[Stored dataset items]
= = = =

(** All there is. *)
Definition give_all (out : list ascii) (b : BodyReader) : Z * list ascii * BodyReader :=
  let take := Z.of_nat (length (m_buf b)) in
  match accountBytes take b with
  | (false, b) => (-1, out, b)
  | (true, b) => let '(out, b) := give (Z.to_nat take) out b in (wrap_int32 take, out, b)
  end.

Definition read_until_close (out : list ascii) (b : BodyReader) : Z * list ascii * BodyReader :=
  match m_buf b with
  | [] =>
      if negb (m_sock b) then (0, out, finish b)
      else
        let '(rt, b) := fill b in
        if rt <? 0 then (-1, out, finish (setError RE_IO b))
        else if rt =? 0 then (0, out, finish b)
        else give_all out b
  | _ => give_all out b
  end.

Definition readChunk (out : list ascii) (b : BodyReader) : Z * list ascii * BodyReader :=
  if m_finished b then (0, out, b)
  else if m_error b then (-1, out, b)
  else match m_framing b with
  | F_CONTENT_LENGTH => read_clen out b
  | F_CHUNKED => readChunked out b
  | F_UNTIL_CLOSE => read_until_close out b
  | F_NONE => (0, out, finish b)
  end.

(** What the forwarding loops do: call it while it gives bytes. *)
Fixpoint read_all (fuel : nat) (out : list ascii) (b : BodyReader) : option (Z * list ascii * BodyReader) :=
  match fuel with
  | O => None
  | S fuel =>
      let '(rt, out, b) := readChunk out b in
      if rt >? 0 then read_all fuel out b else Some (rt, out, b)
  end.

(** ** The bytes of a connection *)

(** The bytes that come before the stream first stops. *)
Fixpoint flat (s : list Input) : list ascii :=
  match s with
  | I_DATA c cs :: s => c :: cs ++ flat s
  | _ => []
  end.

Definition avail (b : BodyReader) : list ascii := m_buf b ++ flat (m_in b).

(** All the bytes there ever are. *)
Fixpoint in_bytes (s : list Input) : nat :=
  match s with
  | [] => 0
  | I_DATA c cs :: s => S (length cs) + in_bytes s
  | _ :: s => in_bytes s
  end.

Definition bytes_left (b : BodyReader) : nat := length (m_buf b) + in_bytes (m_in b).

(** [b'] is [b] but for the buffer and the input. *)
Record same_reader (b b' : BodyReader) : Prop := {
  sr_framing : m_framing b' = m_framing b; sr_remaining : m_remaining b' = m_remaining b;
  sr_sock : m_sock b' = m_sock b; sr_finished : m_finished b' = m_finished b;
  sr_error : m_error b' = m_error b; sr_code : m_errorCode b' = m_errorCode b;
  sr_total : m_totalRead b' = m_totalRead b; sr_max : m_maxBodySize b' = m_maxBodySize b;
  sr_left : m_chunk_left b' = m_chunk_left b }.

Lemma find_crlf_app line rest : Forall (fun c => c <> CR) line ->
  find_crlf (line ++ CR :: LF :: rest) = Some (line, rest).
Proof.
  induction 1 as [|c line Hc _ IH]; [done|]. cbn [app find_crlf] in *.
  destruct (line ++ CR :: LF :: rest) as [|d l] eqn:E; [by destruct line|].
  replace (Ascii.eqb c CR) with false by (symmetry; by apply Ascii.eqb_neq). cbn [andb]. by rewrite IH.
Qed.

Lemma find_crlf_short p line rest : Forall (fun c => c <> CR) line ->
  p ++ rest = line ++ [CR] -> find_crlf p = None.
Proof.
  intros Hl. revert p. induction Hl as [|c line Hc _ IH]; intros p Hp.
  - destruct p as [|x [|y p]]; [done|done|]. cbn in Hp. by injection Hp as _ ?.
  - destruct p as [|x p]; [done|]. cbn in Hp. injection Hp as -> Hp. cbn [find_crlf].
    destruct p as [|y p]; [done|]. rewrite (IH (y :: p) Hp).
    by replace (Ascii.eqb c CR) with false by (symmetry; by apply Ascii.eqb_neq).
Qed.

(** A line of the stream is read whole however the stream is cut. *)
Lemma line_loop_reads s buf line rest :
  Forall (fun c => c <> CR) line -> Z.of_nat (length line) <= 8190 ->
  buf ++ flat s = line ++ CR :: LF :: rest ->
  exists buf' s', line_loop true s buf = (L_LINE line, buf', s') /\ buf' ++ flat s' = rest /\
    (length buf' + in_bytes s' + length line + 2 = length buf + in_bytes s)%nat.
Proof.
  intros Hl Hlen. revert buf. induction s as [|i s IH]; intros buf Hb.
  - cbn in Hb. rewrite app_nil_r in Hb. subst buf. cbn [line_loop]. rewrite find_crlf_app by done.
    exists rest, []. split; [done|]. rewrite app_nil_r. split; [done|]. rewrite length_app. cbn. lia.
  - assert (Hcut : (length line + 2 <= length buf)%nat \/ (length buf < length line + 2)%nat) by lia.
    destruct Hcut as [Hcut|Hcut].
    + assert (E : exists r, buf = line ++ CR :: LF :: r /\ r ++ flat (i :: s) = rest).
      { exists (drop (length line + 2) buf). apply (f_equal (take (length line + 2))) in Hb as Ht.
        apply (f_equal (drop (length line + 2))) in Hb as Hd.
        rewrite take_app_le in Ht by lia. rewrite drop_app_le in Hd by lia.
        change (CR :: LF :: rest) with ([CR; LF] ++ rest) in Ht, Hd. rewrite app_assoc in Ht, Hd.
        rewrite take_app_length' in Ht by (rewrite length_app; cbn; lia).
        rewrite drop_app_length' in Hd by (rewrite length_app; cbn; lia). split; [|done].
        rewrite <- (take_drop (length line + 2) buf) at 1. rewrite Ht. by rewrite <- app_assoc. }
      destruct E as (r & -> & Hr). cbn [line_loop]. rewrite find_crlf_app by done.
      exists r, (i :: s). split_and!; [done|done|]. rewrite length_app. cbn [length]. lia.
    + assert (Hn : find_crlf buf = None).
      { apply (find_crlf_short buf line (drop (length buf) (line ++ [CR]))); [done|].
        apply (f_equal (take (length buf))) in Hb. rewrite take_app_length in Hb.
        change (CR :: LF :: rest) with ([CR] ++ LF :: rest) in Hb. rewrite app_assoc in Hb.
        rewrite take_app_le in Hb by (rewrite length_app; cbn; lia).
        rewrite Hb at 1. apply take_drop. }
      cbn [line_loop]. rewrite Hn. assert (Hsm : Z.of_nat (length buf) <= 8191) by lia.
      destruct (Z.of_nat (length buf) >? 8192) eqn:Egt; [b2p; lia|]. cbn [negb].
      destruct i as [c cs| |]; cbn [flat] in Hb.
      * destruct (IH (buf ++ c :: cs)) as (buf' & s' & E & Hr & Hc).
        { rewrite <- app_assoc. exact Hb. }
        exists buf', s'. split_and!; [done|done|]. rewrite length_app in Hc. cbn [in_bytes length] in *. lia.
      * rewrite app_nil_r in Hb. subst buf. rewrite length_app in Hcut. cbn in Hcut. lia.
      * rewrite app_nil_r in Hb. subst buf. rewrite length_app in Hcut. cbn in Hcut. lia.
Qed.

Lemma readLine_reads b line rest :
  m_sock b = true -> Forall (fun c => c <> CR) line -> Z.of_nat (length line) <= 8190 ->
  avail b = line ++ CR :: LF :: rest ->
  exists b', readLine b = (Some line, b') /\ avail b' = rest /\ same_reader b b' /\
    (bytes_left b' + length line + 2 = bytes_left b)%nat.
Proof.
  intros Hs Hl Hlen Ha. destruct (line_loop_reads (m_in b) (m_buf b) line rest Hl Hlen Ha) as (buf' & s' & E & Hr & Hc).
  exists ((b <| m_buf := buf' |>) <| m_in := s' |>). unfold readLine. rewrite Hs, E.
  split_and!; [done|exact Hr|by split|exact Hc].
Qed.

= = = =

◆ Your task
Exact reproduction is required: output the lines from the start of the entries above through the line with "Record same_reader (b".

◆ Task solution
(** All there is. *)
Definition give_all (out : list ascii) (b : BodyReader) : Z * list ascii * BodyReader :=
  let take := Z.of_nat (length (m_buf b)) in
  match accountBytes take b with
  | (false, b) => (-1, out, b)
  | (true, b) => let '(out, b) := give (Z.to_nat take) out b in (wrap_int32 take, out, b)
  end.

Definition read_until_close (out : list ascii) (b : BodyReader) : Z * list ascii * BodyReader :=
  match m_buf b with
  | [] =>
      if negb (m_sock b) then (0, out, finish b)
      else
        let '(rt, b) := fill b in
        if rt <? 0 then (-1, out, finish (setError RE_IO b))
        else if rt =? 0 then (0, out, finish b)
        else give_all out b
  | _ => give_all out b
  end.

Definition readChunk (out : list ascii) (b : BodyReader) : Z * list ascii * BodyReader :=
  if m_finished b then (0, out, b)
  else if m_error b then (-1, out, b)
  else match m_framing b with
  | F_CONTENT_LENGTH => read_clen out b
  | F_CHUNKED => readChunked out b
  | F_UNTIL_CLOSE => read_until_close out b
  | F_NONE => (0, out, finish b)
  end.

(** What the forwarding loops do: call it while it gives bytes. *)
Fixpoint read_all (fuel : nat) (out : list ascii) (b : BodyReader) : option (Z * list ascii * BodyReader) :=
  match fuel with
  | O => None
  | S fuel =>
      let '(rt, out, b) := readChunk out b in
      if rt >? 0 then read_all fuel out b else Some (rt, out, b)
  end.

(** ** The bytes of a connection *)

(** The bytes that come before the stream first stops. *)
Fixpoint flat (s : list Input) : list ascii :=
  match s with
  | I_DATA c cs :: s => c :: cs ++ flat s
  | _ => []
  end.

Definition avail (b : BodyReader) : list ascii := m_buf b ++ flat (m_in b).

(** All the bytes there ever are. *)
Fixpoint in_bytes (s : list Input) : nat :=
  match s with
  | [] => 0
  | I_DATA c cs :: s => S (length cs) + in_bytes s
  | _ :: s => in_bytes s
  end.

Definition bytes_left (b : BodyReader) : nat := length (m_buf b) + in_bytes (m_in b).

(** [b'] is [b] but for the buffer and the input. *)
Record same_reader (b b' : BodyReader) : Prop := {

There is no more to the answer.